Channel Seven has apologised to a mother who lost her teenage daughter in a quad-bike accident almost two weeks ago after her criticism of its news crew was removed from its Facebook page.
Linda Goldspink-Lord wrote of her anger on the Seven News Sydney Facebook page in a post that attracted more than 32,000 "likes" before it was removed.
She alleged the news station filmed her with the body of her 13-year-old daughter Molly Lord from a helicopter above a property at Kembla Grange, near Wollongong on July 11.
"I would just like to let everyone know of the pain and harassment we suffered as a result of channel 7," she wrote.
"A reporter was on our private property very soon after the accident and whilst Molly was still on the ground. He walked up to the house down to the stables anywhere looking for a story. I went outside at some point to go to her horse for some comfort when the channel 7 helicopter flew above me trying to get footage. My husband was overseas at the time of the accident but footage of myself sitting with my deceased daughter was put on the channel 7 website for the world to see see before I had even told all my family.
"Channel 7 you are a disgrace and what should have been a private moment between a mother and get daughter was exploited for the sake of an exclusive story. You bastards."
Ms Goldspink-Lord posted on Saturday after being unable to find her post on the Seven Facebook page: "What happened to My post ? Didn't you Like what I had to say about your gutter reporting tactics."
Channel Seven's Director of News, Chris Willis, said in a statement that Ms Goldspink-Lord's comments "were removed from our site in error. We apologise for that."
"Taking into account her understandable distress over the coverage of Molly's death, I did ask for the footage to be taken down. That happened but unfortunately her remarks were deleted as well. They are now being restored to our Facebook page. I would also like to stress that we have re-examined our reports into Molly's tragic death and can find no video showing Mrs Goldspink-Lord hugging her daughter," the statement said.
Mr Willis said other television stations also visited the property and that the Channel Seven reporter left after being told the family had no comment.
"Our reporters and camera crews know that grieving families have to be approached with sensitivity and compassion," he said.
A Facebook page called "Justice for Linda Goldspink-Lord" was set up in support of the family and has attracted more than 2000 "likes".
"I await for the day when ethics, integrity and sensitive compassion returns to journalism," one of the page's administrators posted yesterday. Other Facebook commentators wrote of their disgust for the media and journalists.
Social media expert Laurel Papworth said Channel Seven's removal of the post showed "a lack of experience by traditional media of community media" and "an unacceptable error".
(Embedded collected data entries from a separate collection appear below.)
Lemma fail_sim now email ip s a :
  sim now s a →
  let '(s', r) := record_failed_attempt now email ip s in
  let '(a', r') := spec_fail now (rate_key email ip) a in
  r = r' ∧ sim now s' a' ∧ no_garbage now s'.
Proof.
  intros Hs. unfold record_failed_attempt, spec_fail. set (key := rate_key email ip).
  destruct (expire_sim now s a Hs) as [Hs1 Hg]. set (s1 := expire_lockout_state now s) in *. unfold recent_failures.
  pose proof (stored_ok now s1 a key Hs1) as (Hsort & Hb & Heq). cbv zeta in Hsort, Hb, Heq.
  rewrite <-Heq. set (ts := filter (in_window now) (default [] (od_get key (fail_attempts s1)))) in *.
  set (f := match ts with [] => od_pop key | _ => od_put key ts end).
  assert (∀ v, od_put_end key v (f (fail_attempts s1)) = od_put_end key v (fail_attempts s1)) as Hput.
  { intros v. unfold od_put_end. f_equal. subst f. destruct ts; [apply od_pop_pop|apply od_pop_put]. }
  clearbody f.
  assert (s1 <| fail_attempts ::= f |> <| fail_attempts ::= od_put_end key (ts ++ [now]) |> =
          s1 <| fail_attempts ::= od_put_end key (ts ++ [now]) |>) as ->.
  { apply (update_failures_ext s1 (λ m, od_put_end key (ts ++ [now]) (f m))), Hput. }
  destruct (MAX_ATTEMPTS <=? length (ts ++ [now]))%nat.
  - split; [done|]. assert (∀ u, s1 <| fail_attempts ::= od_put_end key (ts ++ [now]) |> <| locked_until ::= u |>
        <| fail_attempts ::= od_pop key |> = s1 <| fail_attempts ::= od_pop key |> <| locked_until ::= u |>) as ->.
    { intros u.
      transitivity (s1 <| fail_attempts ::= (λ m, od_pop key (od_put_end key (ts ++ [now]) m)) |> <| locked_until ::= u |>);
        [reflexivity|].
      by rewrite (update_failures_ext s1 _ (od_pop key) (od_pop_put_end _ _ _)). }
    split; [by apply (drop_failures_sim now key s1 a (Some _)); [|right]|].
    destruct (no_garbage_pop now key s1 Hg) as [Hf Hl]. split; [done|]. cbn. unfold od_put_end.
    apply Forall_app. split; [|constructor; [unfold seconds, LOCKOUT_SECONDS; cbn; lia|done]].
    rewrite Forall_forall in Hl |- *. intros kv [_ Hin]%od_pop_in. by apply Hl.
  - split; [done|]. split; [by apply put_failures_sim|]. destruct Hg as [Hf Hl]. split; [|done]. cbn.
    unfold od_put_end. apply Forall_app. split.
    + rewrite Forall_forall in Hf |- *. intros kv [_ Hin]%od_pop_in. by apply Hf.
    + constructor; [|done]. cbn. unfold stale_failures. rewrite last_snoc, negb_false_iff.
      apply bool_decide_eq_true_2. unfold in_window, seconds, FAIL_WINDOW_SECONDS. lia.
Qed.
"Instead of running stories continuously on how people on Facebook are losers, stalkers and time wasters (thereby insulting over [half of] the Australian population), TV stations should be taking a far more professional approach to community news engagement," she wrote in an email.
Ms Papworth added that the growth of social media meant traditional ways of news gathering had been circumvented.
"The challenge going forward is that now people can report their own stories, pass on stories to each other and give opinions on news gathered by friends and family, they won't understand why strangers/journalists still do what they do - coming knocking at the 'wrong time'," she wrote.
"In addition some of the darker side of journalism that has always been there will become apparent ... Whether it was Channel 7 or 9 is ultimately irrelevant - this grieving mother clearly had a bad experience with journalists who fight to remain relevant in an increasingly unfriendly (to media) world. The sheer number of comments and backlash online is from an Australian community that no longer supports their traditional newsgatherers!"
Quad bikes are now the biggest killer on Australian farms, The Sun-Herald reported yesterday.